In [1]:
import os
import time
import copy
import torch
import torchvision
import torch.nn as nn
import torch.optim as optim
import matplotlib.pyplot as plt
from torch.optim import lr_scheduler
from torchvision import datasets, models, transforms

In [10]:
def conv3x3(in_channels, out_channels, stride=1):
  return nn.Conv2d(in_channels=in_channels,
                   out_channels=out_channels,
                   kernel_size=3,
                   stride=stride,
                   padding=1,
                   bias=False)

In [12]:
class ResidualBlock(nn.Module):
  def __init__(self, in_channels, out_channels, stride=1, downsample=None):
    super(ResidualBlock, self).__init__()
    self.conv1 = conv3x3(in_channels, out_channels, stride)
    self.bn1 = nn.BatchNorm2d(out_channels)
    self.relu = nn.ReLU(inplace=True)
    self.conv2 = conv3x3(out_channels, out_channels)
    self.bn2 = nn.BatchNorm2d(out_channels)
    self.downsample = downsample

  def forward(self, x):
    residual = x
    out = self.conv1(x)
    out = self.bn1(out)
    out = self.relu(out)
    out = self.conv2(out)
    out = self.bn2(out)
    if self.downsample:
      residual = self.downsample(x)
    out += residual
    out = self.relu(out)
    return out

In [23]:
class ResNet(nn.Module):
  def __init__(self, block, layers, num_classes=10):
    # block -> ResidualBlock
    # layers -> [2, 2, 2]
    super(ResNet, self).__init__()
    self.in_channels = 16
    self.conv = conv3x3(3, 16)
    self.bn = nn.BatchNorm2d(16)
    self.relu = nn.ReLU(inplace=True)
    self.layer1 = self.init_layer(block, 16, layers[0])
    self.layer2 = self.init_layer(block, 32, layers[1], 2)
    self.layer3 = self.init_layer(block, 64, layers[2], 2)
    self.avg_pool = nn.AvgPool2d(8)
    self.fc = nn.Linear(64, num_classes)

  def init_layer(self, block, out_channels, blocks, stride=1):
    downsample = None

    if (stride != 1) or (self.in_channels != out_channels):
      # stride가 1이 아니거나
      # self.in_channels과 인자로 받은 out_channels이 다를 때
      downsample = nn.Sequential(
          conv3x3(self.in_channels, out_channels, stride=stride),
          nn.BatchNorm2d(out_channels)
      )

    # ResidualBlock append
    layers = []
    layers.append(block(self.in_channels, out_channels, stride, downsample))

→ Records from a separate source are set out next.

(** *** Old events, broken links *)
Ltac rd := apply (calm_reads _ any); intros; exact I.
Ltac md := apply calm_modify; intros; other.
Lemma calm_TryRemovePrefixKey r : calm any (TryRemovePrefixKey r).
Proof.
  unfold TryRemovePrefixKey. bind; [rd|]. destruct (negb _); [done|].
  bind; [apply calm_store, exchange_key_other|]. destruct (_ =? _); [|done]. bind; [|done].
  apply calm_modify. intros s Hs. destruct (r =? self s); other.
Qed.
Lemma calm_TryCleanOldEvent : calm any TryCleanOldEvent.
Proof.
  unfold TryCleanOldEvent. bind; [apply calm_asks|].
  eapply calm_bind with (Q := fun snap => info_wf snap.2); [apply calm_reads; intros s Hs; by apply Hs|].
  intros [last oldInfo] Hold. simpl in Hold. destruct (negb _); [done|]. bind; [rd|].
  eapply calm_bind with (Q := any).
  { destruct a0; [done|]. destruct (_ <? _); [|done]. bind; [apply calm_asks|done]. }
  intros go _. destruct (negb go); [done|].
  eapply calm_bind; [apply calm_GenerateInfo; [apply (bool_decide_unpack _); vm_compute; exact I|by apply Hold]|].
  intros [info old] Hgen. destruct (negb _); [done|]. bind; [|done].
  destruct (curEvent oldInfo =? JOIN_EVENT); [by eapply step_removed; [exact Hgen|auto]|by eapply step_kept; [exact Hgen|auto]].
Qed.
Lemma calm_finish_event old info : calm any (cas_event old info) -> calm any (finish_event old info).
Proof. intros H. unfold finish_event. bind; [done|]. bind; [|done]. destruct (_ =? _); [md|done]. Qed.
Lemma calm_wait_local : calm any wait_local.
Proof. intros s Hs. split; [other|done]. Qed.
Lemma calm_wait_link_op : calm any wait_link_op.
Proof. intros s Hs. split; [other|done]. Qed.
Lemma event_word event : event ∈ [JOIN_EVENT; LEAVE_EVENT; LINK_DOWN_EVENT; UPDATE_EVENT; NULL_EVNET; STOP_EVENT] -> word32 event.
Proof. intros H. by eapply Forall_forall in H; [|apply events_word]. Qed.
Ltac word := apply event_word; set_solver.
Lemma calm_TestBitmapForRank r : calm any (TestBitmapForRank r).
Proof. rd. Qed.
Lemma calm_DoLinkDownOnce r : word32 r -> calm any (DoLinkDownOnce r).
Proof.
  intros Hr. unfold DoLinkDownOnce. bind; [apply calm_TestBitmapForRank|]. destruct (negb _); [done|].
  eapply calm_bind; [by apply calm_GenerateInfo; [word|]|]. intros [info old] Hgen.
  destruct (negb _); [bind; [apply calm_TryCleanOldEvent|done]|].
  bind; [by eapply step_removed; [exact Hgen|auto]|]. destruct (_ =? _); [done|]. destruct (negb _); [done|].
  bind; [md|]. bind; [md|]. bind; [apply calm_TryRemovePrefixKey|]. bind; [apply calm_wait_link_op|].
  eapply calm_bind; [by apply calm_GenerateInfo; [word|]|]. intros [info' old'] Hgen'.
  bind; [|done]. by apply calm_finish_event; eapply step_kept; [exact Hgen'|auto].
Qed.
Lemma calm_RankLinkDownEventProcess fuel r : word32 r -> calm any (RankLinkDownEventProcess fuel r).
Proof.
  intros Hr. induction fuel as [|fuel IH]; [done|]. cbn [RankLinkDownEventProcess]. bind; [by apply calm_DoLinkDownOnce|].
  by destruct (_ =? _).
Qed.
Lemma calm_each_rank fuel ranks : Forall word32 ranks -> calm any (each_rank fuel ranks).
Proof. induction 1 as [|r ranks Hr _ IH]; [done|]. cbn [each_rank]. by bind; [apply calm_RankLinkDownEventProcess|]. Qed.

(** *** Adopting information *)
Definition clean_plain (e : SmemNetGroupEngine) : Prop := Forall (fun key : bytes => 95 ∈ key) (delayCleanKeyList_ e).
Lemma queue_round_plain prefix add wait sn e :
  95 ∈ add -> 95 ∈ wait -> clean_plain e -> clean_plain (queue_round prefix add wait sn e).
Proof.
  intros Ha Hw He. unfold queue_round, queue_keys, clean_plain. simpl.
  rewrite !Forall_app. split_and!; [done|..]; apply Forall_fmap, Forall_true; intros i; simpl; set_solver.
Qed.
Lemma queue_users_plain add wait sns e :
  95 ∈ add -> 95 ∈ wait -> clean_plain e ->
  clean_plain (foldl (fun e '(key, sn) => queue_round (key ++ lit "_") add wait sn e) e sns).
Proof.
  intros Ha Hw. revert e. induction sns as [|[key sn] sns IH]; intros e He; [done|]. by apply IH, queue_round_plain.
Qed.
Lemma queue_users_option add wait (sns : list (bytes * Z)) e :
  option_ (foldl (fun e '(key, sn) => queue_round (key ++ lit "_") add wait sn e) e sns) = option_ e.
Proof. revert e. induction sns as [|[key sn] sns IH]; intros e; [done|]. simpl. by rewrite IH. Qed.
Lemma GroupSnClean_plain e : clean_plain e -> clean_plain (GroupSnClean e) /\ option_ (GroupSnClean e) = option_ e.
Proof.
  intros He. unfold GroupSnClean. split.
  - change (clean_plain (clear_user_sns ?x)) with (clean_plain x).
    repeat first [apply queue_users_plain|apply queue_round_plain]; try (by apply (bool_decide_unpack _)). done.
  - change (option_ (clear_user_sns ?x)) with (option_ x). by rewrite !queue_users_option.
Qed.
Lemma calm_TryUpdateInfo info : info_wf info -> calm any (TryUpdateInfo info).
Proof.
  intros Hi. unfold TryUpdateInfo. bind; [apply calm_asks|]. intros s Hs. split; [|done].
  destruct (Z.ltb_spec (version (info_of s)) (version info)) as [Hlt|]; [|other].
  destruct (GroupSnClean_plain (eng s) (dw_clean _ Hs)) as [Hp Ho].
  split; [|change (version (info_of s) <= version info); lia].
  split; unfold info_of, self; cbn [eng set_last_update set_eng adopt_info option_ groupInfo_ eventCtx_ linkCtx_ delayCleanKeyList_];
    [done|apply Hs|apply Hs|rewrite Ho; apply Hs|done].
Qed.

(** *** Events *)
Lemma calm_run_callback q : calm any (run_callback q).
Proof.
  unfold run_callback. bind; [rd|]. destruct a; [done|]. bind; [rd|]. destruct a; [done|].
  bind; [apply calm_asks|]. bind; [rd|done].
Qed.
Lemma calm_departure b q target : calm any (departure b q target).
Proof.
  unfold departure. bind; [rd|]. eapply calm_bind with (Q := any).
  { destruct (_ && _); [bind; [apply calm_asks|done]|done]. }
  intros r _. bind; [|done]. apply calm_modify. intros s Hs. destruct (_ && _); other.
Qed.
Lemma calm_event_result i cb : calm any (event_result i cb).
Proof.
  unfold event_result. repeat (destruct (_ =? _) || destruct (_ || _)); try done;
    (bind; [first [rd|apply calm_departure]|]); first [done|destruct a; [apply calm_run_callback|done]].
Qed.
Lemma calm_JoinLeaveEventProcess : calm any JoinLeaveEventProcess.
Proof.
  unfold JoinLeaveEventProcess. bind; [rd|]. destruct a as [i cb]. bind; [apply calm_event_result|].
  destruct a as [ret|]; [|done]. bind; [|done]. apply calm_modify. intros s Hs.
  destruct (_ && _); [|other]. destruct (negb _); other.
Qed.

    self.in_channels = out_channels
    
    for i in range(1, blocks):  
      # ResidualBlock append (input, output channel 같게)
      layers.append(block(out_channels, out_channels))

    return nn.Sequential(*layers)

  def forward(self, x):
    out = self.conv(x)
    out = self.bn(out)
    out = self.relu(out)
    out = self.layer1(out)
    out = self.layer2(out)
    out = self.layer3(out)
    out = self.avg_pool(out)
    out = out.view(out.size(0), -1)
    out = self.fc(out)
    return out

In [8]:
device = torch.device('cuda' if torch.cuda.is_available() else 'cpu')
print(device)

# hyper parameters
num_epochs = 80
learning_rate = 0.001
momentum = 0.9

transform = transforms.Compose([
                                transforms.Pad(4),
                                transforms.RandomHorizontalFlip(),
                                transforms.RandomCrop(32),
                                transforms.ToTensor() 
])

cuda


In [6]:
# dataset
train_dataset = torchvision.datasets.CIFAR10(root='../../data/',
                                             train=True,
                                             transform=transform,
                                             download=True)
test_dataset = torchvision.datasets.CIFAR10(root='../../data/',
                                            train=False,
                                            transform=transforms.ToTensor())

# loader
train_loader = torch.utils.data.DataLoader(dataset=train_dataset,
                                           batch_size=100,
                                           shuffle=True)
test_loader = torch.utils.data.DataLoader(dataset=test_dataset,
                                          batch_size=100,
                                          shuffle=True)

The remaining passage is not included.